> **Exercise directions**
The word "cached" marks the lines you need; copy each of them from the data.

Records from a dataset:
-- -- --
(** Tensor-level refinement: on a positive threshold and a non-negative
    excitation whose shapes broadcast, every element of the result is the
    abstract specification [loudness_spec] of the broadcast operands. *)
Lemma compress_tensor_spec (s g : R) (e0 e : tensor) (r c : nat) :
  0 < s <= 1 -> 0 < g -> pos_tensor e0 -> nonneg_tensor e ->
  bdim (t_rows e) (t_rows e0) = Some r -> bdim (t_cols e) (t_cols e0) = Some c ->
  exists t, compress_tensor s g e0 e = Ok t /\ wf t /\ t_rows t = r /\ t_cols t = c /\
    forall i j, (i < r)%nat -> (j < c)%nat ->
      exists x0 x, get e0 (bidx (t_rows e0) i) (bidx (t_cols e0) j) = Fin x0 /\ 0 < x0 /\
        get e (bidx (t_rows e) i) (bidx (t_cols e) j) = Fin x /\ 0 <= x /\
        get t i j = Fin (loudness_spec s g x0 x).
Proof.
  intros Hs Hg [W0 P0] [W P] Hr Hc.
  destruct (compress_tensor_elem s g e0 e r c W0 W Hr Hc) as (t & E & Wt & Rt & Ct & G).
  exists t. repeat (split; [assumption|]). intros i j Hi Hj.
  destruct (P0 (bidx (t_rows e0) i) (bidx (t_cols e0) j)) as (x0 & Ex0 & Hx0);
    [apply (bidx_lt _ _ _ i (bdim_absorb _ _ _ Hr) Hi)
    |apply (bidx_lt _ _ _ j (bdim_absorb _ _ _ Hc) Hj)|].
  destruct (P (bidx (t_rows e) i) (bidx (t_cols e) j)) as (x & Ex & Hx);
    [apply (bidx_lt _ _ _ i Hr Hi) | apply (bidx_lt _ _ _ j Hc Hj)|].
  exists x0, x. repeat (split; [assumption|]).
  rewrite G, Ex0, Ex by assumption. apply compress_elem_refines; try lra.
  apply base_nonneg; lra.
Qed.

(** What a successful [__init__] stored. *)
Lemma init_inv (s g L : R) (lc : LoudnessCompressor) :
  init s g L = Ok lc -> 0 <= L <= 90 /\ lc_wf lc /\
    hearing_threshold_contour lc = map (iso226_spl L) EQUAL_LOUDNESS_CONTOUR_PARAMS /\
    schwell_factor lc = s /\ compression_level lc = g.
Proof.
  unfold init. destruct (equal_loudness_contour L) as [c|e] eqn:E; cbn [bind]; [|discriminate].
  intros H. injection H as <-. pose proof E as E'.
  unfold equal_loudness_contour in E.
  destruct (Rlt_dec L 0), (Rlt_dec 90 L); try discriminate.
  assert (c = map (iso226_spl L) EQUAL_LOUDNESS_CONTOUR_PARAMS) as -> by congruence.
  split; [lra|]. split; [split; [reflexivity | exists L; split; [lra | exact E']]|].
  cbn [hearing_threshold_contour schwell_factor compression_level]. auto.
Qed.

(** ** Construction *)

(** C6. [__init__] raises [ValueError] exactly when the hearing
    threshold level is outside [[0, 90]] (the guard of
    [equal_loudness_contour], line 63, reached from line 56). *)
Theorem init_error (s g L : R) :
  init s g L = Err ValueError <-> (L < 0 \/ 90 < L).
Proof.
  unfold init, equal_loudness_contour.
  destruct (Rlt_dec L 0); [cbn [bind]; split; auto|].
  destruct (Rlt_dec 90 L); [cbn [bind]; split; auto|].
  cbn [bind]. split; [discriminate | lra].
Qed.

(** C7. For a level in [[0, 90]], [__init__] succeeds, caches the
    contour evaluated once at that level, keeps [s] and [g], and the object
    satisfies the state invariant [lc_wf]. *)
Theorem init_ok (s g L : R) :
  0 <= L <= 90 -> exists lc, init s g L = Ok lc /\ lc_wf lc /\
    equal_loudness_contour L = Ok (hearing_threshold_contour lc) /\
    schwell_factor lc = s /\ compression_level lc = g.
Proof.
  intros HL.
  assert (E : equal_loudness_contour L = Ok (map (iso226_spl L) EQUAL_LOUDNESS_CONTOUR_PARAMS))
    by (unfold equal_loudness_contour; destruct (Rlt_dec L 0), (Rlt_dec 90 L);
        (lra || reflexivity)).
  unfold init. rewrite E. cbn [bind]. eexists; split; [reflexivity|].
  unfold lc_wf. cbn [equal_loudness_contour_freqs hearing_threshold_contour
                     schwell_factor compression_level].
  split; [split; [reflexivity | exists L; split; assumption]|].
  split; [reflexivity | split; reflexivity].
Qed.

(** ** The hearing threshold *)

Section ThresholdClaims.
Context `{BarkScale}.

(** C9. For every constructed compressor and every frequency vector,
    [hearing_threshold_at_freqs] returns one value per frequency, each a
    finite positive power (the spline never fails on the anchor grid and
    [10^(x/10)] is positive). *)
Theorem hearing_threshold_at_freqs_pos (lc : LoudnessCompressor) (bark_freqs : list R) :
  lc_wf lc -> exists v, hearing_threshold_at_freqs lc bark_freqs = Ok v /\
    length v = length bark_freqs /\ Forall (fun x => exists r, x = Fin r /\ 0 < r) v.
Proof.
  intros Hw. destruct (hearing_threshold_at_freqs_values lc bark_freqs Hw) as (sp & _ & E).
  eexists; split; [exact E|]. split; [apply length_map|].
  apply Forall_forall. intros x Hx. apply in_map_iff in Hx as (z & <- & _).
  eexists; split; [reflexivity | apply Rpower_pos].
Qed.

(** The spline passes through its control points, so at the anchors the
    threshold is [10^(c/10)] of the cached contour. *)
Lemma threshold_at_anchors_eq (lc : LoudnessCompressor) (bark_freqs : list R) :
  lc_wf lc -> map bark_to_hertz bark_freqs = anchor_freqs_R ->
  hearing_threshold_at_freqs lc bark_freqs =
    Ok (map (fun c => Fin (Rpower 10 (c / 10))) (hearing_threshold_contour lc)).
Proof.
  intros Hw Hb. destruct (lc_spline lc Hw) as [sp Hsp].
  pose proof Hsp as Hsp'. destruct Hw as [Hf _]. rewrite Hf in Hsp'.
  unfold hearing_threshold_at_freqs. rewrite Hsp. cbn [bind]. rewrite Hb.
  rewrite (cubic_spline_interpolates _ _ _ ltac:(rewrite length_anchor_freqs; lia) Hsp').
  rewrite map_map. f_equal. apply map_ext. intros c. apply xpow_pos. lra.
Qed.

(** C8. Interpolation identity: at Bark values that convert to
    the 29 anchor frequencies, the threshold is exactly [10^(c/10)] for the
    cached contour [c] (the spline passes through its control points). *)
Theorem hearing_threshold_at_anchors (lc : LoudnessCompressor) (bark_freqs : list R) :
  lc_wf lc -> map bark_to_hertz bark_freqs = anchor_freqs_R ->
  hearing_threshold_at_freqs lc bark_freqs =
    Ok (map (fun c => Fin (Rpower 10 (c / 10))) (hearing_threshold_contour lc)).
Proof. intros Hw Hb. exact (threshold_at_anchors_eq lc bark_freqs Hw Hb). Qed.

End ThresholdClaims.

(** ** Compression *)

Section CompressClaims.
Context `{BarkScale}.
-- -- --
> **Answer to this problem**
    threshold is [10^(c/10)] of the cached contour. *)
    cached contour [c] (the spline passes through its control points). *)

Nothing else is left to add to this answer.